## Exercise
Retype the entries exactly, keeping every line intact.
Data shown below:
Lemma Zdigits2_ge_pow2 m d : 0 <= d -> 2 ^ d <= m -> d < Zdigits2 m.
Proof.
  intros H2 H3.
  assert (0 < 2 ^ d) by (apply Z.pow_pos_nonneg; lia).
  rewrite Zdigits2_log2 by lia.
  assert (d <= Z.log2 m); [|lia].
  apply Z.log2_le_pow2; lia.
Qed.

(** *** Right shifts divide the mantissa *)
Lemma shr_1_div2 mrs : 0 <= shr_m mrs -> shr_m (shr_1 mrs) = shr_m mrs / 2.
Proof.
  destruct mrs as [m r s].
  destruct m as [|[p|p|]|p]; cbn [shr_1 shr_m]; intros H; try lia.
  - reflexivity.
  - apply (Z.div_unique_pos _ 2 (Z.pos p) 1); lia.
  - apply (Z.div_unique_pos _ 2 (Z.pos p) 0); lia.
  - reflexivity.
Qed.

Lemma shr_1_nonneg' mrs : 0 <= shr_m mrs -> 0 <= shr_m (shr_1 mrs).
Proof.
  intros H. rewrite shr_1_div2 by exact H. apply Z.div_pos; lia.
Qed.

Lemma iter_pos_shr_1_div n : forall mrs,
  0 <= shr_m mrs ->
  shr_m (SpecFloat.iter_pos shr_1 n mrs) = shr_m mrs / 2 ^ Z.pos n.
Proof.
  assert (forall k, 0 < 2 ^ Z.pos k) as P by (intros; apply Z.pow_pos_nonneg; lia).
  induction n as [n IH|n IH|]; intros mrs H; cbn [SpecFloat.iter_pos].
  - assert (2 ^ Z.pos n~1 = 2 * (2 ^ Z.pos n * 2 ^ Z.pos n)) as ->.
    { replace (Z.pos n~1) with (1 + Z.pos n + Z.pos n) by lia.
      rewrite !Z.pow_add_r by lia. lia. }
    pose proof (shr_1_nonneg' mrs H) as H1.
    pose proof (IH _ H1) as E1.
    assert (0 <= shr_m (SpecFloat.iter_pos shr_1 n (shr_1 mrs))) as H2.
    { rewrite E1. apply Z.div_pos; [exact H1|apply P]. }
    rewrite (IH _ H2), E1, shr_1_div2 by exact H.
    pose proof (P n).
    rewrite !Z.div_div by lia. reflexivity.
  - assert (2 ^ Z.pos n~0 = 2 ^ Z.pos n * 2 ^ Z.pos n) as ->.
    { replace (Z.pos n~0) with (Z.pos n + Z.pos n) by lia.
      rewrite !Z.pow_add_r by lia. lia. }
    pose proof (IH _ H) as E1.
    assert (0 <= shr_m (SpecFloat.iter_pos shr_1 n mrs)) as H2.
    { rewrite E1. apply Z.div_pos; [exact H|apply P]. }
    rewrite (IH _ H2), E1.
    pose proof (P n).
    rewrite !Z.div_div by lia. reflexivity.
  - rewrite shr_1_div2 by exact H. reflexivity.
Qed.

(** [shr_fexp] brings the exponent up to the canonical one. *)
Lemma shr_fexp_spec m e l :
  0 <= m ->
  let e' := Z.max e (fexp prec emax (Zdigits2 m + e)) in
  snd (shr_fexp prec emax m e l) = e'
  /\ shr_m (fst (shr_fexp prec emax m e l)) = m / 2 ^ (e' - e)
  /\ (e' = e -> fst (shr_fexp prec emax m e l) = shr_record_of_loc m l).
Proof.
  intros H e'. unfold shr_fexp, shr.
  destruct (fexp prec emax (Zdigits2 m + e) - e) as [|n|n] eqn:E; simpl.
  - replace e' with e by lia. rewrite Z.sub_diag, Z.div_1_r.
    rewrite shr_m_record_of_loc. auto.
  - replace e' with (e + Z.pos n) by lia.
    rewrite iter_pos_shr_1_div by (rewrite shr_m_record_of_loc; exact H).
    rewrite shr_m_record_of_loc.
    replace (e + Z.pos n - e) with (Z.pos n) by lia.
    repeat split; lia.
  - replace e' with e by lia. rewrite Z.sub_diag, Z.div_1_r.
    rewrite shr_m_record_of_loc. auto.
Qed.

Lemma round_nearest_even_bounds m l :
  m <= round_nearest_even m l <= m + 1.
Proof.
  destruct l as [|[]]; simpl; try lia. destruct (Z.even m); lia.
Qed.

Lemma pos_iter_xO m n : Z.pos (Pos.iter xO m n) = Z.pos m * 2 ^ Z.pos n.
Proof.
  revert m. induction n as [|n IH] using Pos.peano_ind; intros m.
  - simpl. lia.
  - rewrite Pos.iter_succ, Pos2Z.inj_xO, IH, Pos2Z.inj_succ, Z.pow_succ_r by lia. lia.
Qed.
End of Data shown.
## Response area
Lemma Zdigits2_ge_pow2 m d : 0 <= d -> 2 ^ d <= m -> d < Zdigits2 m.
Proof.
  intros H2 H3.
  assert (0 < 2 ^ d) by (apply Z.pow_pos_nonneg; lia).
  rewrite Zdigits2_log2 by lia.
  assert (d <= Z.log2 m); [|lia].
  apply Z.log2_le_pow2; lia.
Qed.

(** *** Right shifts divide the mantissa *)
Lemma shr_1_div2 mrs : 0 <= shr_m mrs -> shr_m (shr_1 mrs) = shr_m mrs / 2.
Proof.
  destruct mrs as [m r s].
  destruct m as [|[p|p|]|p]; cbn [shr_1 shr_m]; intros H; try lia.
  - reflexivity.
  - apply (Z.div_unique_pos _ 2 (Z.pos p) 1); lia.
  - apply (Z.div_unique_pos _ 2 (Z.pos p) 0); lia.
  - reflexivity.
Qed.

Lemma shr_1_nonneg' mrs : 0 <= shr_m mrs -> 0 <= shr_m (shr_1 mrs).
Proof.
  intros H. rewrite shr_1_div2 by exact H. apply Z.div_pos; lia.
Qed.

Lemma iter_pos_shr_1_div n : forall mrs,
  0 <= shr_m mrs ->
  shr_m (SpecFloat.iter_pos shr_1 n mrs) = shr_m mrs / 2 ^ Z.pos n.
Proof.
  assert (forall k, 0 < 2 ^ Z.pos k) as P by (intros; apply Z.pow_pos_nonneg; lia).
  induction n as [n IH|n IH|]; intros mrs H; cbn [SpecFloat.iter_pos].
  - assert (2 ^ Z.pos n~1 = 2 * (2 ^ Z.pos n * 2 ^ Z.pos n)) as ->.
    { replace (Z.pos n~1) with (1 + Z.pos n + Z.pos n) by lia.
      rewrite !Z.pow_add_r by lia. lia. }
    pose proof (shr_1_nonneg' mrs H) as H1.
    pose proof (IH _ H1) as E1.
    assert (0 <= shr_m (SpecFloat.iter_pos shr_1 n (shr_1 mrs))) as H2.
    { rewrite E1. apply Z.div_pos; [exact H1|apply P]. }
    rewrite (IH _ H2), E1, shr_1_div2 by exact H.
    pose proof (P n).
    rewrite !Z.div_div by lia. reflexivity.
  - assert (2 ^ Z.pos n~0 = 2 ^ Z.pos n * 2 ^ Z.pos n) as ->.
    { replace (Z.pos n~0) with (Z.pos n + Z.pos n) by lia.
      rewrite !Z.pow_add_r by lia. lia. }
    pose proof (IH _ H) as E1.
    assert (0 <= shr_m (SpecFloat.iter_pos shr_1 n mrs)) as H2.
    { rewrite E1. apply Z.div_pos; [exact H|apply P]. }
    rewrite (IH _ H2), E1.
    pose proof (P n).
    rewrite !Z.div_div by lia. reflexivity.
  - rewrite shr_1_div2 by exact H. reflexivity.
Qed.

(** [shr_fexp] brings the exponent up to the canonical one. *)
Lemma shr_fexp_spec m e l :
  0 <= m ->
  let e' := Z.max e (fexp prec emax (Zdigits2 m + e)) in
  snd (shr_fexp prec emax m e l) = e'
  /\ shr_m (fst (shr_fexp prec emax m e l)) = m / 2 ^ (e' - e)
  /\ (e' = e -> fst (shr_fexp prec emax m e l) = shr_record_of_loc m l).
Proof.
  intros H e'. unfold shr_fexp, shr.
  destruct (fexp prec emax (Zdigits2 m + e) - e) as [|n|n] eqn:E; simpl.
  - replace e' with e by lia. rewrite Z.sub_diag, Z.div_1_r.
    rewrite shr_m_record_of_loc. auto.
  - replace e' with (e + Z.pos n) by lia.
    rewrite iter_pos_shr_1_div by (rewrite shr_m_record_of_loc; exact H).
    rewrite shr_m_record_of_loc.
    replace (e + Z.pos n - e) with (Z.pos n) by lia.
    repeat split; lia.
  - replace e' with e by lia. rewrite Z.sub_diag, Z.div_1_r.
    rewrite shr_m_record_of_loc. auto.
Qed.

Lemma round_nearest_even_bounds m l :
  m <= round_nearest_even m l <= m + 1.
Proof.
  destruct l as [|[]]; simpl; try lia. destruct (Z.even m); lia.
Qed.

Lemma pos_iter_xO m n : Z.pos (Pos.iter xO m n) = Z.pos m * 2 ^ Z.pos n.
Proof.
  revert m. induction n as [|n IH] using Pos.peano_ind; intros m.
  - simpl. lia.
  - rewrite Pos.iter_succ, Pos2Z.inj_xO, IH, Pos2Z.inj_succ, Z.pow_succ_r by lia. lia.
Qed.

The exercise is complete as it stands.